Records provided Start Marker

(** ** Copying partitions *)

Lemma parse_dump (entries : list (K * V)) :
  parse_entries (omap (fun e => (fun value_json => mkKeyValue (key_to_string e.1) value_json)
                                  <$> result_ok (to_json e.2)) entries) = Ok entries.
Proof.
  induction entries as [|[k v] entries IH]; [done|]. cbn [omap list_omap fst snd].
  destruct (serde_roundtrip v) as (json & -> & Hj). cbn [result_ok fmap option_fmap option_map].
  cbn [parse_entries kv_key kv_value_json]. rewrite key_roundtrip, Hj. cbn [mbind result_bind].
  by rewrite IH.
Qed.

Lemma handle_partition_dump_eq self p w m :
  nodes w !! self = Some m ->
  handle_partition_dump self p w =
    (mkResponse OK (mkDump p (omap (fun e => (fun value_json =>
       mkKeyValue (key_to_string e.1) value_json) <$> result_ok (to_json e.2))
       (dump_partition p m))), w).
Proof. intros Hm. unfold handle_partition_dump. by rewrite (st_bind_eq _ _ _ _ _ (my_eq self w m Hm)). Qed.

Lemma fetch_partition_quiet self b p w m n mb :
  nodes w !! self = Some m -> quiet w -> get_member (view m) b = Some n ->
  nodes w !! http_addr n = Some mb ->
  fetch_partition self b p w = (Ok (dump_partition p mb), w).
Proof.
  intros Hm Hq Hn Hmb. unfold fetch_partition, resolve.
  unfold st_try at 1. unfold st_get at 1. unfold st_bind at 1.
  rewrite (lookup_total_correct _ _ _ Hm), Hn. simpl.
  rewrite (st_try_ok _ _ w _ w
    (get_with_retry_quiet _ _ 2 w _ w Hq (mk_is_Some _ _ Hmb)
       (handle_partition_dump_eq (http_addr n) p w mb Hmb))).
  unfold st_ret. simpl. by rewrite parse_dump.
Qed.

Records provided End Marker
Records provided Start Marker

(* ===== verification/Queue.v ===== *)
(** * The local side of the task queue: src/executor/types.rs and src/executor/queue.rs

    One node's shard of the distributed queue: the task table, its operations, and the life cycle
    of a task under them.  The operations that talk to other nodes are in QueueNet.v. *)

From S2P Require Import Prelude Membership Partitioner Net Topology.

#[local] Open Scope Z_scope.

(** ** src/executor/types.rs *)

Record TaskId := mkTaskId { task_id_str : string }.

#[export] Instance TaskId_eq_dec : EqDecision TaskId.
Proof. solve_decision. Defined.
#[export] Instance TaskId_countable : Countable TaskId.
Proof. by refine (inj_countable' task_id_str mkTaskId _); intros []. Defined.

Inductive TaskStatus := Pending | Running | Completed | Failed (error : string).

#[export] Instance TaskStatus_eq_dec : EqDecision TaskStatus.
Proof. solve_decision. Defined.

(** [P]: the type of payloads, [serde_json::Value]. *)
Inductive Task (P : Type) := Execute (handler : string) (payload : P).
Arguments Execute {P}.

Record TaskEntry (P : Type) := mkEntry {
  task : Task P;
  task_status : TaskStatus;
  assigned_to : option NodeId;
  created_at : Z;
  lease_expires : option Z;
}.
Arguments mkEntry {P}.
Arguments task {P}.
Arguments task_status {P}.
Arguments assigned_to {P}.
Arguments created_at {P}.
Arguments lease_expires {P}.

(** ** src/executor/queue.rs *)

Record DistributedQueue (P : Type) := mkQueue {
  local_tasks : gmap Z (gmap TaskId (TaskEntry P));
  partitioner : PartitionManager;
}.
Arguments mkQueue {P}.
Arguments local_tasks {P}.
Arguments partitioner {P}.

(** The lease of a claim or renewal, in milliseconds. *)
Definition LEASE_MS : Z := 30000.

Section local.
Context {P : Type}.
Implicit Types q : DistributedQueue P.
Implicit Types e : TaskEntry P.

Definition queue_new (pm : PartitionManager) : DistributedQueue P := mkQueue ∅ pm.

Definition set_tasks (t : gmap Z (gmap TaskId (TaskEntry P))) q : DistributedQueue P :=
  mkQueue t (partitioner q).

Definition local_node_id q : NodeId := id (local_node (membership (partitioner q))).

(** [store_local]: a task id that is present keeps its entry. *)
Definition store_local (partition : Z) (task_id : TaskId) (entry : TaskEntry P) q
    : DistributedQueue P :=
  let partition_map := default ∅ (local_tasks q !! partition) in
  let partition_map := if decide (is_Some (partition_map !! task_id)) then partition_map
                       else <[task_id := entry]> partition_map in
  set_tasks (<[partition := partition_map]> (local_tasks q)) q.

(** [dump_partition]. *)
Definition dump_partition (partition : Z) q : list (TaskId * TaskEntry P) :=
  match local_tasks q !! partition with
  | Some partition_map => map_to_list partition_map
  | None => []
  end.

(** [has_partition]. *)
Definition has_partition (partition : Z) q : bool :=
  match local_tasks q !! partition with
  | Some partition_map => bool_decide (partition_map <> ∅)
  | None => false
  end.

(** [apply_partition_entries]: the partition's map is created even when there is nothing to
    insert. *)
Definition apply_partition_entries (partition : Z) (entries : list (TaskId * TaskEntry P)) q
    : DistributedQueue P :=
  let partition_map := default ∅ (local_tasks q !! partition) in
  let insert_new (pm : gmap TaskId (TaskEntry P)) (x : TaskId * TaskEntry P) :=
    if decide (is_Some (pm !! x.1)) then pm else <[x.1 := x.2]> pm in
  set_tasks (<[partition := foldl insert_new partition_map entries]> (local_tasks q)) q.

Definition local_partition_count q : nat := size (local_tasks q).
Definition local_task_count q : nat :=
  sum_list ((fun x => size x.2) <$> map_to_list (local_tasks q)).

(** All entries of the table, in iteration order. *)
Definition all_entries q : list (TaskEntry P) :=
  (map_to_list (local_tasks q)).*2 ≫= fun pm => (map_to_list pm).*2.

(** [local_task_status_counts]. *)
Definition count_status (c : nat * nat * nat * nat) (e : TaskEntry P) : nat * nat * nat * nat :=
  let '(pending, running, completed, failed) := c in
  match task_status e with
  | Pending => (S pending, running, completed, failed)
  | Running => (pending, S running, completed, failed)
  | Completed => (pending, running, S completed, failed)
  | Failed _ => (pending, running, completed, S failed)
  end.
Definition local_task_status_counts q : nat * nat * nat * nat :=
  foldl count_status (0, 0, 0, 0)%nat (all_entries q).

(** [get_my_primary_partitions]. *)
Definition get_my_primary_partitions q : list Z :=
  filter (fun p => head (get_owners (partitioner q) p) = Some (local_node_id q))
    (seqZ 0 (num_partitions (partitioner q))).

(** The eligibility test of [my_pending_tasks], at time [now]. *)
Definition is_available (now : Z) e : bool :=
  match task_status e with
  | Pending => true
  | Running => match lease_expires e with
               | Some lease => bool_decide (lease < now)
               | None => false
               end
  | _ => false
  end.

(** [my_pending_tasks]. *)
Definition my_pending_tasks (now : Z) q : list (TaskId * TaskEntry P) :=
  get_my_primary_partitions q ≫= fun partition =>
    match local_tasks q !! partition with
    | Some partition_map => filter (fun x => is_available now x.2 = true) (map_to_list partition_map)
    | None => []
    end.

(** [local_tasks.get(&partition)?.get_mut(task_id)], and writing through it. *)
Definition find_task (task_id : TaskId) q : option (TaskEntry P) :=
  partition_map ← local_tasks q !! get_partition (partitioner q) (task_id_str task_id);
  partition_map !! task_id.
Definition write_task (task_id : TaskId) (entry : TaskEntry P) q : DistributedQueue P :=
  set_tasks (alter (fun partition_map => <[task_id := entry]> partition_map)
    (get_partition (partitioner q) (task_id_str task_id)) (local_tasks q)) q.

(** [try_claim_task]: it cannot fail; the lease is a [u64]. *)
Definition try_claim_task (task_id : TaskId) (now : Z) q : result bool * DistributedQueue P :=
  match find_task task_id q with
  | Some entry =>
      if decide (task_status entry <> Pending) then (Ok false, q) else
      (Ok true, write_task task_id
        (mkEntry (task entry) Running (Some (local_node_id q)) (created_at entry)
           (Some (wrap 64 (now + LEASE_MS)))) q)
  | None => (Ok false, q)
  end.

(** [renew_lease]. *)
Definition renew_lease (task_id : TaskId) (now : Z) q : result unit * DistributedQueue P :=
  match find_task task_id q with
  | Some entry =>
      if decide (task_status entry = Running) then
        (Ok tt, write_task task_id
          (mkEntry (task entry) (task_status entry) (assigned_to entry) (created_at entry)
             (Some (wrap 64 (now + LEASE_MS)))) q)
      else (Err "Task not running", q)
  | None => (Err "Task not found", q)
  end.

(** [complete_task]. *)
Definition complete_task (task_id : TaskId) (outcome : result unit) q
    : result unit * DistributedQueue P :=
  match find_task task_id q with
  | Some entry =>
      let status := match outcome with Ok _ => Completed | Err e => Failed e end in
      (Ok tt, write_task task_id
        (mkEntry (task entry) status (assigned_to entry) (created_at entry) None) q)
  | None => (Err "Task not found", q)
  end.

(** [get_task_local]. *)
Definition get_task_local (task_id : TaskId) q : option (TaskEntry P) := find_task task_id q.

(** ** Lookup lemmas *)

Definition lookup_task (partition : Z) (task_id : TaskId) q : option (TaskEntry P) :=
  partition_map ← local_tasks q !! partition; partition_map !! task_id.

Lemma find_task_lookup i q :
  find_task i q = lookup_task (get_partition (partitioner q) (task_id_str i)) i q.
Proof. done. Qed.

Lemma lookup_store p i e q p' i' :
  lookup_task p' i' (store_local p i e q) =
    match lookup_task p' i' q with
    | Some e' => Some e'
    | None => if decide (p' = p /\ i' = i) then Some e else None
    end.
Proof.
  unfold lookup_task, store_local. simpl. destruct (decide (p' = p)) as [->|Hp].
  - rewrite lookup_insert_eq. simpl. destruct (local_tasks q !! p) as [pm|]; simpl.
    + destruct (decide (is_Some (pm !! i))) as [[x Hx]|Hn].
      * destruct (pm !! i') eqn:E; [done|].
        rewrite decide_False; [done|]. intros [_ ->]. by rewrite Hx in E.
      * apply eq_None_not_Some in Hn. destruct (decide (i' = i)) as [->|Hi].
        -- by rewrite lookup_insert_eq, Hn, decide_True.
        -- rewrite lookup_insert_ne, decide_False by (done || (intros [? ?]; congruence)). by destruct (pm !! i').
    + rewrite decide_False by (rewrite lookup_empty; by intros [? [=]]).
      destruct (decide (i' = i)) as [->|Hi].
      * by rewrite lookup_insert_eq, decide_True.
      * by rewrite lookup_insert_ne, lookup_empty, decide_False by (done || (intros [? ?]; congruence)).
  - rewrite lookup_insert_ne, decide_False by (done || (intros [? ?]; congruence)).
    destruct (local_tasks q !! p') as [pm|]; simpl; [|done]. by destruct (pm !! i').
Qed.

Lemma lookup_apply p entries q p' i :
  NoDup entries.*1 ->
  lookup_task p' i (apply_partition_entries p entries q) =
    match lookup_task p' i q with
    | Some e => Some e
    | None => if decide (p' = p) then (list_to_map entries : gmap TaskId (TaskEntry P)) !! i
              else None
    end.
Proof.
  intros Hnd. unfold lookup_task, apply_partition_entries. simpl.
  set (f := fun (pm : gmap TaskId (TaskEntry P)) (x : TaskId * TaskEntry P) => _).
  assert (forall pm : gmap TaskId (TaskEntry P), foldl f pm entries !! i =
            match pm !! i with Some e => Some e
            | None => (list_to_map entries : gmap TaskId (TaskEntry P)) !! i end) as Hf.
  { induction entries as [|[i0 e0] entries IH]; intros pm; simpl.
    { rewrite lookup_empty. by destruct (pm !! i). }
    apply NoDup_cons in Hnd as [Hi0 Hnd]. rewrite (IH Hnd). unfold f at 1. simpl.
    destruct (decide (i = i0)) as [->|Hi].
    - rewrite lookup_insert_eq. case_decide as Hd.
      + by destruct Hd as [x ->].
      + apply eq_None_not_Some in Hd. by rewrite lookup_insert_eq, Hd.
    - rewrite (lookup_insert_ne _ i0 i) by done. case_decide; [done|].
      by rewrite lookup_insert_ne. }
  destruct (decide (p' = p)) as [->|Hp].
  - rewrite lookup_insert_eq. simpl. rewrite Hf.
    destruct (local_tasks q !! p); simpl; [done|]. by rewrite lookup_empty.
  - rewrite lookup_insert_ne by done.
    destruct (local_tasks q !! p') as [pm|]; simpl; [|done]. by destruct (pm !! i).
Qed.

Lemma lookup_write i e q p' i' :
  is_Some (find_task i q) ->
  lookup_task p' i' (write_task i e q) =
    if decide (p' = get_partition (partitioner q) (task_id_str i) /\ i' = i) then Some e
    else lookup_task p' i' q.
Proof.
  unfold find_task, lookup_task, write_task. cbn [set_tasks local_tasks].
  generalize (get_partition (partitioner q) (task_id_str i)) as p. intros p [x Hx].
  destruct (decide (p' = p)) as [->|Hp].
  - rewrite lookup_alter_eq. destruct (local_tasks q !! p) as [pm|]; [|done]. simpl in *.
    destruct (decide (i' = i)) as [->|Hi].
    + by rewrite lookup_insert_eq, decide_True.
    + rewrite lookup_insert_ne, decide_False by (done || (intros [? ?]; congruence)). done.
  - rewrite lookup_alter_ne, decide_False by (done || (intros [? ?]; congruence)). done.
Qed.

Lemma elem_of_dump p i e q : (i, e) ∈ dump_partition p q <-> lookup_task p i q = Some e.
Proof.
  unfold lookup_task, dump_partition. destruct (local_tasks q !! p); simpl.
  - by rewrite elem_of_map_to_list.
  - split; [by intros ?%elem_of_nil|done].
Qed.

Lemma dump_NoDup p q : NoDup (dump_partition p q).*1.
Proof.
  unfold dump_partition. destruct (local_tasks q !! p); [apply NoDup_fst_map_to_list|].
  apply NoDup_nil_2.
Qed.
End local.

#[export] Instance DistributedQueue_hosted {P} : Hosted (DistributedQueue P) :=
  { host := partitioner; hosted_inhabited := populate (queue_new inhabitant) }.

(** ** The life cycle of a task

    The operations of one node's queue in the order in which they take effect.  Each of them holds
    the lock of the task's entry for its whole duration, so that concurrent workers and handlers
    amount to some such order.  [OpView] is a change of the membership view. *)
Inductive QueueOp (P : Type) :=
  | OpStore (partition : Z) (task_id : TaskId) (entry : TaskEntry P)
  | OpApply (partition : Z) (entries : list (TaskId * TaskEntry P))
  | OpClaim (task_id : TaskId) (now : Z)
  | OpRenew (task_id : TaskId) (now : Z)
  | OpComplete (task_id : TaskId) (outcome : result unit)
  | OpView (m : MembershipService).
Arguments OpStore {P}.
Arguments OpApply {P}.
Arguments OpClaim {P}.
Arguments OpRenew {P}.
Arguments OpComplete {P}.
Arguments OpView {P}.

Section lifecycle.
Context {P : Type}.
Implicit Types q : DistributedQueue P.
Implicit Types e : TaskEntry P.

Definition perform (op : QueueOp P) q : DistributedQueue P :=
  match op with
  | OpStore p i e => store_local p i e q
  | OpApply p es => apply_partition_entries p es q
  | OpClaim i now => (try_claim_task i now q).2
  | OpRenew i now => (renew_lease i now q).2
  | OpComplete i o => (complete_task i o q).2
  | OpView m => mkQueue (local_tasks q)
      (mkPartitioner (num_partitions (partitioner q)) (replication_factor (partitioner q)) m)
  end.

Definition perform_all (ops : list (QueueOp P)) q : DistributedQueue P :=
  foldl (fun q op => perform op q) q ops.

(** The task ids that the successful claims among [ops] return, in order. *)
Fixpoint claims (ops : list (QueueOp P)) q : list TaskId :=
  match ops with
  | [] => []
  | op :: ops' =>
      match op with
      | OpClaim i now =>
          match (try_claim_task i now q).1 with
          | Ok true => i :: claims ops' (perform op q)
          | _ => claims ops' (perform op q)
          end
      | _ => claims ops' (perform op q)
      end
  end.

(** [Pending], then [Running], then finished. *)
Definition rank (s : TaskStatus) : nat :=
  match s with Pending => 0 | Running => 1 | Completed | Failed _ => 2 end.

Records provided End Marker

### Task statement
Using the records above, work out the number of lines that contain "mkQueue" and write only that number.

### Result
5